A 19-year-old boy, suffering from bilateral lower limb swelling for six months, three years ago, was found to have hypoproteinemia on blood investigation. On upper gastrointestinal endoscopic evaluation and thereafter, on push enteroscopy, he was found to have extensive duodeno-jejunal lymphangiectasia, which was confirmed on small bowel biopsy. In view of waxing and waning of lower limb symptoms, he ingested a polyherbal Ayurvedic medicine twice daily for 10 days from a traditional Ayurveda practitioner. Two weeks after consuming the complementary and alternative medicine, he developed anasarca and mild jaundice with total bilirubin 4.8 mg/dl (normal, 0.8–1.2) associated with elevation of aspartate aminotransferase 253 U/L (normal, up to 43 U/L) and alanine aminotransferase 118 U/L (normal, up to 40 U/L). The serum alkaline phosphatase was 114 U/L (normal, up to 145 U/L), serum albumin 2.6 g/dl (normal, 3.5 to 5.5 g/dl) and total protein 4.8 g/dl (normal, 6 to 8 g/dl). Contrast imaging of the abdomen revealed hepatomegaly with patchy liver enhancement and ascites without hepatic vein or inferior vena-cava obstruction. Evaluation for acute hepatotropic and non-hepatotropic viruses including Herpes virus infection and chronic viral hepatitis, Wilson’s disease and autoimmune hepatitis was non-contributory. Family history of liver disease was absent and mutational studies for hemochromatosis, alpha-1 anti-trypsin deficiency and adiponutrin were non-contributory. R ratio for identification of type of liver injury was more than five, suggestive of hepatocellular pattern. The Roussel Uclaf Causality Assessment Method (RUCAM) in drug-induced liver injury (DILI) score was eight, suggestive of probable adverse drug reaction. Liver biopsy showed extensive sinusoidal dilatation with mild perivenular, sinusoidal and perisinusoidal fibrosis (Figures 1, 2).

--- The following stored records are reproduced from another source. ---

(** X14.  [ListType.convert] converts every item with the field converter,
    going on after an item that fails.  When no item fails it returns the
    converted items in order; when some item fails it raises a
    [CompoundError] whose mapping holds, under the position of every item
    that failed, the error of that item, and nothing under the position of
    an item that was converted. *)
Theorem X14_list_convert_items :
  forall conv self val val' ctx items,
    ListType._coerce val = Ok val' ->
    iterate val' = Ok items ->
    (forall item e, In item items ->
       conv (ListType.field self) item ctx = Raise e -> is_BaseError e = true) ->
    (Forall (fun item => item_error conv (ListType.field self) ctx item = None) items ->
     ListType.convert conv self val ctx
     = Ok (converted_items conv (ListType.field self) ctx items)
     /\ length (converted_items conv (ListType.field self) ctx items) = length items)
    /\ (Exists (fun item => item_error conv (ListType.field self) ctx item <> None) items ->
        exists errors,
          ListType.convert conv self val ctx = Raise (CompoundError errors)
          /\ forall (i : nat) item, items !! i = Some item ->
               dict_get errors (KInt (Z.of_nat i))
               = item_error conv (ListType.field self) ctx item).
Proof.
  intros conv self val val' ctx items Hco Hit Hbase.
  destruct (list_convert_items_spec conv self ctx items Hbase 0 [] [])
    as (errors & Hrun & Hget & _).
  unfold ListType.convert. rewrite Hco. cbn [bind]. rewrite Hit. cbn [bind].
  rewrite Hrun. cbn [bind app fst snd].
  assert (Hget' : forall (i : nat) item, items !! i = Some item ->
            dict_get errors (KInt (Z.of_nat i))
            = item_error conv (ListType.field self) ctx item).
  { intros i item Hi. specialize (Hget i item Hi).
    replace (0 + Z.of_nat i) with (Z.of_nat i) in Hget by lia. rewrite Hget.
    destruct (item_error _ _ _ item); reflexivity. }
  split.
  - intros Hall. destruct errors as [|[k x] errors'].
    + split; [reflexivity|]. clear Hrun Hget Hget' Hit.
      induction Hall as [|x items Hx Hall IH]; [reflexivity|].
      cbn [converted_items]. unfold item_error in Hx.
      destruct (conv (ListType.field self) x ctx); [|discriminate Hx].
      cbn [length]. f_equal. apply IH. intros item e Hin. apply Hbase. right. exact Hin.
    + exfalso.
      destruct (list_convert_items_spec conv self ctx items Hbase 0 [] [])
        as (errors2 & Hrun2 & Hget2 & Hother2).
      rewrite Hrun in Hrun2. injection Hrun2 as <-.
      assert (Hk : dict_get ((k, x) :: errors') k = Some x)
        by (simpl; destruct (decide (k = k)); congruence).
      destruct k as [z|s].
      * destruct (decide (0 <= z < Z.of_nat (length items))) as [Hz|Hz].
        -- assert (Hi : (Z.to_nat z < length items)%nat) by lia.
           destruct (lookup_lt_is_Some_2 items _ Hi) as [item Hitem].
           pose proof (Hget' _ item Hitem) as Hgi.
           replace (Z.of_nat (Z.to_nat z)) with z in Hgi by lia.
           rewrite Hgi in Hk. rewrite Forall_forall in Hall.
           rewrite (Hall item (list_elem_of_lookup_2 _ _ _ Hitem)) in Hk. discriminate Hk.
        -- rewrite Hother2 in Hk; [discriminate Hk|].
           intros i Hi [= ->]. lia.
      * rewrite Hother2 in Hk; [discriminate Hk|]. intros i Hi. discriminate.
  - intros Hex. destruct errors as [|kx errors'].
    + exfalso. apply Exists_exists in Hex as (item & Hin & Hne).
      apply list_elem_of_lookup_1 in Hin as [i Hi].
      rewrite <- (Hget' i item Hi) in Hne. apply Hne. reflexivity.
    + eexists. split; [reflexivity | exact Hget'].
Qed.

Lemma X14_list_convert_items_witness :
  ListType.convert import_converter
    {| ListType.field := text_field 10; ListType.min_size := None;
       ListType.max_size := None |}
    (RSequence [VStr "a"; VStr "b"]) sample_context
  = Ok (converted_items import_converter (text_field 10) sample_context [VStr "a"; VStr "b"]).
Proof.
  apply (proj1 (proj1 (X14_list_convert_items import_converter
                         {| ListType.field := text_field 10; ListType.min_size := None;
                            ListType.max_size := None |}
                         (RSequence [VStr "a"; VStr "b"]) (RSequence [VStr "a"; VStr "b"])
                         sample_context [VStr "a"; VStr "b"] eq_refl eq_refl
                         ltac:(intros item e [<-|[<-|[]]]; discriminate))
                  ltac:(repeat constructor))).
Defined.
(** Where [replace] and the suffix swap agree: on a path with no dot
    before its extension, which holds one occurrence of the extension. *)
Lemma replace_swaps_suffix (base ext new : string) :
  no_dot base = true ->
  PyStr.replace (base +:+ String "." ext) (String "." ext) new = base +:+ new
  /\ with_suffix_replaced (base +:+ String "." ext) (String "." ext) new
     = Some (base +:+ new).
Proof.
  intros Hb. split.
  - unfold PyStr.replace. induction base as [|c base IH].
    + rewrite PyStrFacts.append_nil_l. cbn [PyStr.replace_from].
      replace (String "." ext) with (String "." ext +:+ "") at 1
        by apply PyStrFacts.append_nil_r.
      rewrite PyStrFacts.startswith_append.
      rewrite replace_from_skip by (cbn; lia).
      now rewrite PyStrFacts.append_nil_r.
    + cbn [no_dot] in Hb. apply andb_true_iff in Hb as [Hc Hb].
      rewrite !PyStrFacts.append_cons. cbn [PyStr.replace_from PyStr.startswith].
      apply negb_true_iff in Hc. rewrite Hc. cbn [andb]. now rewrite (IH Hb).
  - unfold with_suffix_replaced.
    assert (He : PyStr.endswith (base +:+ String "." ext) (String "." ext) = true).
    { apply PyStrFacts.endswith_iff. now exists base. }
    rewrite He, PyStrFacts.length_append.
    replace (String.length base + String.length (String "." ext)
             - String.length (String "." ext)) with (String.length base) by lia.
    now rewrite take_append.
Qed.

(** The path a conversion returns is the one [replace] computes. *)
Lemma convert_mp3_to_wav_path E mp3_path st wav_path st' :
  convert_mp3_to_wav E mp3_path st = (Ret (Some wav_path), st') ->
  wav_path = PyStr.replace mp3_path ".mp3" ".wav".
Proof.
  unfold convert_mp3_to_wav. unfold_m. cbn.
  repeat (case_match; simplify_eq; cbn in * ); congruence.
Qed.

Lemma convert_mp4_to_wav_path E mp4_path st wav_path st' :
  convert_mp4_to_wav E mp4_path st = (Ret (Some wav_path), st') ->
  wav_path = PyStr.replace mp4_path ".mp4" ".wav".
Proof.
  unfold convert_mp4_to_wav. unfold_m. cbn.
  repeat (case_match; simplify_eq; cbn in * ); congruence.
Qed.

(** C5 (the code at the failing input): on [take.mp3.mp3] the mp3
    conversion succeeds and returns [take.wav.wav], where the path with
    its suffix replaced is [take.mp3.wav]; likewise the mp4 conversion on
    [clip.mp4.mp4]. *)
Theorem C5_replace_renames_every_occurrence :
  (PyStr.endswith "take.mp3.mp3" ".mp3" = true /\
   fst (convert_mp3_to_wav env_ok "take.mp3.mp3" (state_with "take.mp3.mp3"))
   = Ret (Some "take.wav.wav") /\
   with_suffix_replaced "take.mp3.mp3" ".mp3" ".wav" = Some "take.mp3.wav") /\
  (PyStr.endswith "clip.mp4.mp4" ".mp4" = true /\
   fst (convert_mp4_to_wav env_ok "clip.mp4.mp4" (state_with "clip.mp4.mp4"))
   = Ret (Some "clip.wav.wav") /\
   with_suffix_replaced "clip.mp4.mp4" ".mp4" ".wav" = Some "clip.mp4.wav").
Proof. repeat split; vm_compute; reflexivity. Qed.

(** ** Concrete runs *)


(** C1 on the run of [url_args false] with every library call succeeding. *)
Lemma C1_witness :
  exists st' evs,
    main env_ok (url_args false) empty_state = (Ret tt, st') /\
    trace st' = trace empty_state ++ evs /\ ~ called F_download evs /\
    files st' = files empty_state /\
    stdout st' = stdout empty_state
                 ++ ["Retrieving transcript for video: dQw4w9WgXcQ";
                     "never gonna give you up"].
Proof.
  apply (C1_transcript_is_the_output env_ok (url_args false) empty_state
           "dQw4w9WgXcQ"
           [mkEntry "never gonna" 0 1500; mkEntry "give you up" 1500 1500]).
  - apply not_elem_of_empty.
  - reflexivity.
  - reflexivity.
  - repeat split.
Defined.

(** C2 on the run of [url_args true] with every library call succeeding. *)
Lemma C2_witness :
  exists st' evs,
    main env_ok (url_args true) empty_state = (Ret tt, st') /\
    trace st' = trace empty_state ++ evs /\
    (called F_transcript evs <-> ignore_transcript (url_args true) = false) /\
    (In (Return F_transcript None) evs <->
       ignore_transcript (url_args true) = false /\
       fst (get_youtube_transcript env_ok (source (url_args true))
              (language (url_args true)) empty_state) = Ret None) /\
    (called F_download evs <->
       ignore_transcript (url_args true) = true \/ In (Return F_transcript None) evs) /\
    (called F_audio_to_text evs <->
       exists audio_file, In (Return F_download (Some audio_file)) evs).
Proof.
  apply (C2_fetch_then_fallback env_ok (url_args true) empty_state).
  - apply not_elem_of_empty.
  - reflexivity.
Defined.

(** C7 on [notes.txt]. *)
Lemma C7_witness :
  convert_audio_to_text env_down "notes.txt" "ja" (state_with "notes.txt")
  = (Ret None,
     returned F_audio_to_text None
       (printed "Error transcribing audio: Unsupported file format. Only MP3 and MP4 are supported."
          (entered F_audio_to_text "notes.txt" (state_with "notes.txt")))).
Proof.
  apply (C7_unsupported_extension env_down "notes.txt" "ja" (state_with "notes.txt"));
    reflexivity.
Defined.

(** C9 on a video whose transcript has no entry. *)
Lemma C9_witness :
  fst (get_youtube_transcript env_empty_transcript (source (url_args false))
         (language (url_args false)) empty_state) = Ret (Some "") /\
  exists st' evs,
    main env_empty_transcript (url_args false) empty_state = (Ret tt, st') /\
    trace st' = trace empty_state ++ evs /\
    ~ called F_download evs /\ ~ called F_audio_to_text evs /\
    stdout st' = stdout empty_state
                 ++ ["Retrieving transcript for video: " +:+ "dQw4w9WgXcQ"; ""].
Proof.
  apply (C9_empty_transcript_is_success env_empty_transcript (url_args false) empty_state).
  - apply not_elem_of_empty.
  - reflexivity.
  - reflexivity.
  - repeat split.
Defined.

(** C10 on [talk.mp3] with every library down. *)
Lemma C10_witness :
  exists msg,
    convert_audio_to_text env_down "talk.mp3" "ja" (state_with "talk.mp3")
    = (Ret None,
       returned F_audio_to_text None
         (printed ("Error transcribing audio: " +:+ msg) talk_failed)).
Proof.
  apply (C10_failed_conversion_is_caught env_down "talk.mp3" "ja"
           (state_with "talk.mp3") talk_failed).
  left. split; reflexivity.
Defined.

(** ** Sanity checks on concrete inputs *)

Example url_with_query :
  is_valid_youtube_url "https://www.youtube.com/watch?v=dQw4w9WgXcQ&t=10" = true.
Proof. reflexivity. Qed.

Example url_without_scheme : is_valid_youtube_url "youtu.be/dQw4w9WgXcQ" = true.
Proof. reflexivity. Qed.

Example url_other_host : is_valid_youtube_url "https://vimeo.com/1234" = false.
Proof. reflexivity. Qed.

Example url_empty_path : is_valid_youtube_url "youtu.be/" = false.
Proof. reflexivity. Qed.

Example url_no_www : is_valid_youtube_url "https://youtube.com/watch?v=dQw4w9WgXcQ" = false.
Proof. reflexivity. Qed.

Example url_anchored : is_valid_youtube_url "see https://youtu.be/dQw4w9WgXcQ" = false.
Proof. reflexivity. Qed.

Example url_final_newline :
  is_valid_youtube_url ("youtu.be/a" +:+ String PyStr.newline "") = true.
Proof. reflexivity. Qed.

Example url_inner_newline :
  is_valid_youtube_url ("youtu.be/a" +:+ String PyStr.newline "b") = false.
Proof. reflexivity. Qed.

Example replace_overlap : PyStr.replace "aaa" "aa" "b" = "ba".
Proof. reflexivity. Qed.

Example endswith_empty : PyStr.endswith "" "" = true.
Proof. reflexivity. Qed.

Example endswith_case : PyStr.endswith "TALK.MP3" ".mp3" = false.
Proof. reflexivity. Qed.

Example replace_suffix : PyStr.replace "song.mp3" ".mp3" ".wav" = "song.wav".
Proof. reflexivity. Qed.

Example replace_empty_old : PyStr.replace "ab" "" "-" = "-a-b-".
Proof. reflexivity. Qed.

Example join_two : PyStr.join " " ["a"; "b"] = "a b".
Proof. reflexivity. Qed.

Example run_ok_url :
  stdout (snd (main env_ok (mkArgs "https://youtu.be/dQw4w9WgXcQ" "en" false) empty_state))
  = ["Retrieving transcript for video: dQw4w9WgXcQ"; "never gonna give you up"].
Proof. vm_compute. reflexivity. Qed.

Example run_ok_url_ignore :
  let st := snd (main env_ok (mkArgs "https://youtu.be/dQw4w9WgXcQ" "en" true) empty_state) in
  stdout st = ["MoviePy - Writing audio in dQw4w9WgXcQ.mp3"; "MoviePy - Done.";
               "hello world"] /\
  trace st = [Call F_download "https://youtu.be/dQw4w9WgXcQ";
              Written "/work/dQw4w9WgXcQ.mp4"; Written "dQw4w9WgXcQ.mp3";
              Removed "/work/dQw4w9WgXcQ.mp4";
              Return F_download (Some "dQw4w9WgXcQ.mp3");
              Call F_audio_to_text "dQw4w9WgXcQ.mp3";
              Call F_mp3_to_wav "dQw4w9WgXcQ.mp3"; Written "dQw4w9WgXcQ.wav";
              Return F_mp3_to_wav (Some "dQw4w9WgXcQ.wav");
              Return F_audio_to_text (Some "hello world")].
Proof. vm_compute. split; reflexivity. Qed.

Example run_down_url :
  stdout (snd (main env_down (mkArgs "https://youtu.be/dQw4w9WgXcQ" "en" false) empty_state))
  = ["Error retrieving transcript: regex_search: could not find match";
     "Error downloading YouTube video: regex_search: could not find match";
     "Failed to download or convert YouTube video to audio."].
Proof. vm_compute. reflexivity. Qed.

(** A file whose name looks like a URL is transcribed as a file. *)
Example run_file_named_like_url :
  is_valid_youtube_url "youtu.be/clip.wav" = true /\
  snd (main env_ok (mkArgs "youtu.be/clip.wav" "en" false) (state_with "youtu.be/clip.wav"))
  = mkState {["youtu.be/clip.wav"]} ["hello world"]
      [Call F_audio_to_text "youtu.be/clip.wav";
       Return F_audio_to_text (Some "hello world")].
Proof. split; vm_compute; reflexivity. Qed.

(** With every library down a local mp3 yields two messages and no text. *)
Example run_down_file :
  stdout (snd (main env_down (mkArgs "talk.mp3" "ja" false) (state_with "talk.mp3")))
  = ["Error converting MP3 to WAV: Decoding failed";
     "Error transcribing audio: 'NoneType' object has no attribute 'read'"].
Proof. vm_compute. reflexivity. Qed.

(** * More of the program *)

(** ** [str.replace] on an extension *)

Lemma replace_from_skip_app old new x y :
  PyStr.replace_from old new (String.length x) (x +:+ y)
  = PyStr.replace_from old new 0 y.
Proof.
  induction x as [|c x IH]; [reflexivity|].
  rewrite PyStrFacts.append_cons. cbn. exact IH.
Qed.

Lemma startswith_no_dot e e' a :
  no_dot e = true ->
  PyStr.startswith (a +:+ String "." e') e = true ->
  exists a1, a = e +:+ a1.
Proof.
  revert a; induction e as [|d e IH]; intros a He Hs.
  - now exists a.
  - cbn [no_dot] in He. apply andb_true_iff in He as [Hd He].
    apply negb_true_iff in Hd. destruct a as [|c a].
    + rewrite PyStrFacts.append_nil_l in Hs. cbn [PyStr.startswith] in Hs.
      apply andb_true_iff in Hs as [Hs _]. rewrite Ascii.eqb_sym in Hs. congruence.
    + rewrite PyStrFacts.append_cons in Hs. cbn [PyStr.startswith] in Hs.
      apply andb_true_iff in Hs as [Hc Hs]. apply Ascii.eqb_eq in Hc as <-.
      destruct (IH a He Hs) as [a1 ->]. now exists a1.
Qed.

(** Occurrences of an extension cannot overlap, so the one that ends the
    string is always replaced. *)
Lemma replace_from_suffix e new n :
  no_dot e = true ->
  forall a, String.length a <= n ->
    exists a', PyStr.replace_from (String "." e) new 0 (a +:+ String "." e) = a' +:+ new.
Proof.
  intros He. induction n as [|n IH]; intros a Hn.
  - destruct a; [|cbn in Hn; lia]. exists "".
    rewrite PyStrFacts.append_nil_l. cbn [PyStr.replace_from].
    replace (String "." e) with (String "." e +:+ "") at 1
      by apply PyStrFacts.append_nil_r.
    rewrite PyStrFacts.startswith_append.
    rewrite replace_from_skip by (cbn; lia).
    now rewrite PyStrFacts.append_nil_r.
  - destruct a as [|c a].
    + apply (IH ""). cbn. lia.
    + cbn in Hn. rewrite PyStrFacts.append_cons. cbn [PyStr.replace_from].
      destruct (PyStr.startswith (String c (a +:+ String "." e)) (String "." e)) eqn:Hs.
      * cbn [PyStr.startswith] in Hs. apply andb_true_iff in Hs as [_ Hs].
        destruct (startswith_no_dot _ _ _ He Hs) as [a1 ->].
        cbn [String.length]. rewrite Nat.sub_succ, Nat.sub_0_r.
        rewrite PyStrFacts.append_assoc, replace_from_skip_app.
        destruct (IH a1) as [a' Ha'].
        { rewrite PyStrFacts.length_append in Hn. lia. }
        rewrite Ha'. exists (new +:+ a'). now rewrite PyStrFacts.append_assoc.
      * destruct (IH a) as [a' Ha']; [lia|]. rewrite Ha'.
        exists (String c a'). now rewrite PyStrFacts.append_cons.
Qed.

Clinical improvement was observed over 12 weeks but the patient was lost to follow up. A couple of years later, he presented to our department with ascites and worsening pedal edema. Blood investigations were significant for hypoalbuminemia and raised serum globulins without evidence of hyperbilirubinemia or coagulation failure. A repeat liver biopsy revealed dense sinusoidal and terminal hepatic perivenular fibrosis with parenchymal extension and nodule formation suggestive of chronic SOS-associated cirrhosis (Figures 3, 4).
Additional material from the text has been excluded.